• Dataset entries
================

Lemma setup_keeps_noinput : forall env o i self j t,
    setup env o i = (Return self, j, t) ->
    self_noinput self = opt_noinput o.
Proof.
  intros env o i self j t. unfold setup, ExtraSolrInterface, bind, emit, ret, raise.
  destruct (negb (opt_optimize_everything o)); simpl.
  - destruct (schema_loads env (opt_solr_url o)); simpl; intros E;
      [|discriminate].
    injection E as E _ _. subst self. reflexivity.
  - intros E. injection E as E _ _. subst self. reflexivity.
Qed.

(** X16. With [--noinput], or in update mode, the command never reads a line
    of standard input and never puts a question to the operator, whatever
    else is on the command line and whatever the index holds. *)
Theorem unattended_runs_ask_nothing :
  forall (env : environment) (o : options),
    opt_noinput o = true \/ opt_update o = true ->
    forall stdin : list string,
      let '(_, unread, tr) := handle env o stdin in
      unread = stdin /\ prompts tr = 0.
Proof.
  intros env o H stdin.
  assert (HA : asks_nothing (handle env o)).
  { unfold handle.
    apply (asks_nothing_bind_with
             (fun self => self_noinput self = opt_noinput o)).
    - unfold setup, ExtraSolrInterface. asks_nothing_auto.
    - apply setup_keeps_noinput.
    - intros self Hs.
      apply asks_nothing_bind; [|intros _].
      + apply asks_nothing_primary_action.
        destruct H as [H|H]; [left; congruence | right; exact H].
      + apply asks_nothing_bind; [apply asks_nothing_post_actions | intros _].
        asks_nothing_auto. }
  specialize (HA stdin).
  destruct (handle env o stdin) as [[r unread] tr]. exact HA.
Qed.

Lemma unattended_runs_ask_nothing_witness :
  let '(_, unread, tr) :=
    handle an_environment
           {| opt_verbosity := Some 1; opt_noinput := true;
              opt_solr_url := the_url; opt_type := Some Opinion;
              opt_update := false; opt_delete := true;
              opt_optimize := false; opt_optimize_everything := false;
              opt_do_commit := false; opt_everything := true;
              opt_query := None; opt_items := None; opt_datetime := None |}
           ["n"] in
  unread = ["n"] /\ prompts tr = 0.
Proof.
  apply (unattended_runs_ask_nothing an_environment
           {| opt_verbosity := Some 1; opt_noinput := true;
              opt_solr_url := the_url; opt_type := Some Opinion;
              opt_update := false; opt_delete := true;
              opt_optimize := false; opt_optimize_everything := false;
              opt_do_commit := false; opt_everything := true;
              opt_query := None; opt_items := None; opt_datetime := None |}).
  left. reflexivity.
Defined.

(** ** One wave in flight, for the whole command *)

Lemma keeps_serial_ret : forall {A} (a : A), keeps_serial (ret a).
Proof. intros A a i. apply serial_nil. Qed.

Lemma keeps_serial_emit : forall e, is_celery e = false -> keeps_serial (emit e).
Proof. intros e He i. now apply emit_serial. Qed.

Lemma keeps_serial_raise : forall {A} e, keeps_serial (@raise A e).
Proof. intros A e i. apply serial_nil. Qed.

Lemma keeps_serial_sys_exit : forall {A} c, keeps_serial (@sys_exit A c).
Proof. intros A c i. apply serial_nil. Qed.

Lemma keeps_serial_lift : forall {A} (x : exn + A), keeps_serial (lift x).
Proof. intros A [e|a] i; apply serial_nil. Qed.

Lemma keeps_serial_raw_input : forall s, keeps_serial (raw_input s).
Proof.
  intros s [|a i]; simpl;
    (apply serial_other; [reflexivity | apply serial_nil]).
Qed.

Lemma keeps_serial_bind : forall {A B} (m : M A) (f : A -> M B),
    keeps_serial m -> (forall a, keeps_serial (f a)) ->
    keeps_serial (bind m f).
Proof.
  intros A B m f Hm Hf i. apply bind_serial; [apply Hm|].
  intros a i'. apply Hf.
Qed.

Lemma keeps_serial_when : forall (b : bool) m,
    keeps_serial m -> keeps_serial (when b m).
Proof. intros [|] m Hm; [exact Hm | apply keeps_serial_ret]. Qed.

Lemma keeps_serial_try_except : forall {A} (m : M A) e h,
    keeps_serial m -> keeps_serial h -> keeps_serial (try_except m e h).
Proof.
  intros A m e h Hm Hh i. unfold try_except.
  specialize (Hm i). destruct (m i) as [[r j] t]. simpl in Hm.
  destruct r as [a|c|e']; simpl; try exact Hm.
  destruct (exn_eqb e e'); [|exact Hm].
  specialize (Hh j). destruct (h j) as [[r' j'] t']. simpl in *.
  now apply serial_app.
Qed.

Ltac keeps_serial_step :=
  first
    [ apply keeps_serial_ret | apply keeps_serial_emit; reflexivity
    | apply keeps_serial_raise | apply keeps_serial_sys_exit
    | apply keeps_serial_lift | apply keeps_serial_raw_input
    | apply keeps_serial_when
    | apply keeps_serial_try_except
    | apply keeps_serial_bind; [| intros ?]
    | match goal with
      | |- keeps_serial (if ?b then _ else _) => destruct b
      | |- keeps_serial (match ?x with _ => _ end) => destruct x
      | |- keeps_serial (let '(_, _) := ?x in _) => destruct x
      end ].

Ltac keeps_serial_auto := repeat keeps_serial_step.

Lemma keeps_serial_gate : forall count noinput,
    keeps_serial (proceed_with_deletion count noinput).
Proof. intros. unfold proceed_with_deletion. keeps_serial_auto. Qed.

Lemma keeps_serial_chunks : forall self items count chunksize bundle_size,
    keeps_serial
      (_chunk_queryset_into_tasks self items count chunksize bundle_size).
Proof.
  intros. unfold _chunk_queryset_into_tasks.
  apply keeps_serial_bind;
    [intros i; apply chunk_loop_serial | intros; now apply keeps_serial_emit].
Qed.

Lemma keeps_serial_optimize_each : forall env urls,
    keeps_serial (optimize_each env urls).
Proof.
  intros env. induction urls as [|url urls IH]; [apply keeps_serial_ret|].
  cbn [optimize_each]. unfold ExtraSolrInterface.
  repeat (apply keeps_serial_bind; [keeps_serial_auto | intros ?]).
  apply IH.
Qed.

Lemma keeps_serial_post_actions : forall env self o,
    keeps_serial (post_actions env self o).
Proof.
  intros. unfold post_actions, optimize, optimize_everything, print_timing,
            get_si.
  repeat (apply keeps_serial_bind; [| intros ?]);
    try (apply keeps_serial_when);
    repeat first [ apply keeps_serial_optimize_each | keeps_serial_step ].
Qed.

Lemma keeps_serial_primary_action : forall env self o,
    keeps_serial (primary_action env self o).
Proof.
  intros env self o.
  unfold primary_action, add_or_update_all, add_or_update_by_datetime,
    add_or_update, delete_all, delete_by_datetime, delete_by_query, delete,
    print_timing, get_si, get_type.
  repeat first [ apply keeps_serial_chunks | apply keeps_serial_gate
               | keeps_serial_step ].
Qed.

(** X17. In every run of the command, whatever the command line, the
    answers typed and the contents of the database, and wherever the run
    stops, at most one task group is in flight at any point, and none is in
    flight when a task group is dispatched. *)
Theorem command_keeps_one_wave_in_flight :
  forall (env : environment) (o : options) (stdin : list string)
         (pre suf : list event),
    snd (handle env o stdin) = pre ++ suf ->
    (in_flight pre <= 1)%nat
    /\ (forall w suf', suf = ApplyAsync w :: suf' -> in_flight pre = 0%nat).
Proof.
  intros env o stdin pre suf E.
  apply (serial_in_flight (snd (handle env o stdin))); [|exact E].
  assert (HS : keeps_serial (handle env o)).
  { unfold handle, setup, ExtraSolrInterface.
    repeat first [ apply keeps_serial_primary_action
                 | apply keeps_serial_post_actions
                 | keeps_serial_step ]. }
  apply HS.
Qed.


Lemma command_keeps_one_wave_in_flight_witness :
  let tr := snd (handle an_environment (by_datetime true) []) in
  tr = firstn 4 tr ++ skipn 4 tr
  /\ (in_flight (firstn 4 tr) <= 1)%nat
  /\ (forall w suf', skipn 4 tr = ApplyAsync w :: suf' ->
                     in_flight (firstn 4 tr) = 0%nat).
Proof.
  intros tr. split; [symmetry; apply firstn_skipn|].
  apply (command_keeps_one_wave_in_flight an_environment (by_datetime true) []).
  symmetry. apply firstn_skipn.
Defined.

================

• WHAT THE TASK REQUIRES
This exercise asks for an exact repeat of the lines from the one holding "(in_flight pre <= 1)%nat" through the end of the data above.

• RESPONSE BOX
    (in_flight pre <= 1)%nat
    /\ (forall w suf', suf = ApplyAsync w :: suf' -> in_flight pre = 0%nat).
Proof.
  intros env o stdin pre suf E.
  apply (serial_in_flight (snd (handle env o stdin))); [|exact E].
  assert (HS : keeps_serial (handle env o)).
  { unfold handle, setup, ExtraSolrInterface.
    repeat first [ apply keeps_serial_primary_action
                 | apply keeps_serial_post_actions
                 | keeps_serial_step ]. }
  apply HS.
Qed.


Lemma command_keeps_one_wave_in_flight_witness :
  let tr := snd (handle an_environment (by_datetime true) []) in
  tr = firstn 4 tr ++ skipn 4 tr
  /\ (in_flight (firstn 4 tr) <= 1)%nat
  /\ (forall w suf', skipn 4 tr = ApplyAsync w :: suf' ->
                     in_flight (firstn 4 tr) = 0%nat).
Proof.
  intros tr. split; [symmetry; apply firstn_skipn|].
  apply (command_keeps_one_wave_in_flight an_environment (by_datetime true) []).
  symmetry. apply firstn_skipn.
Defined.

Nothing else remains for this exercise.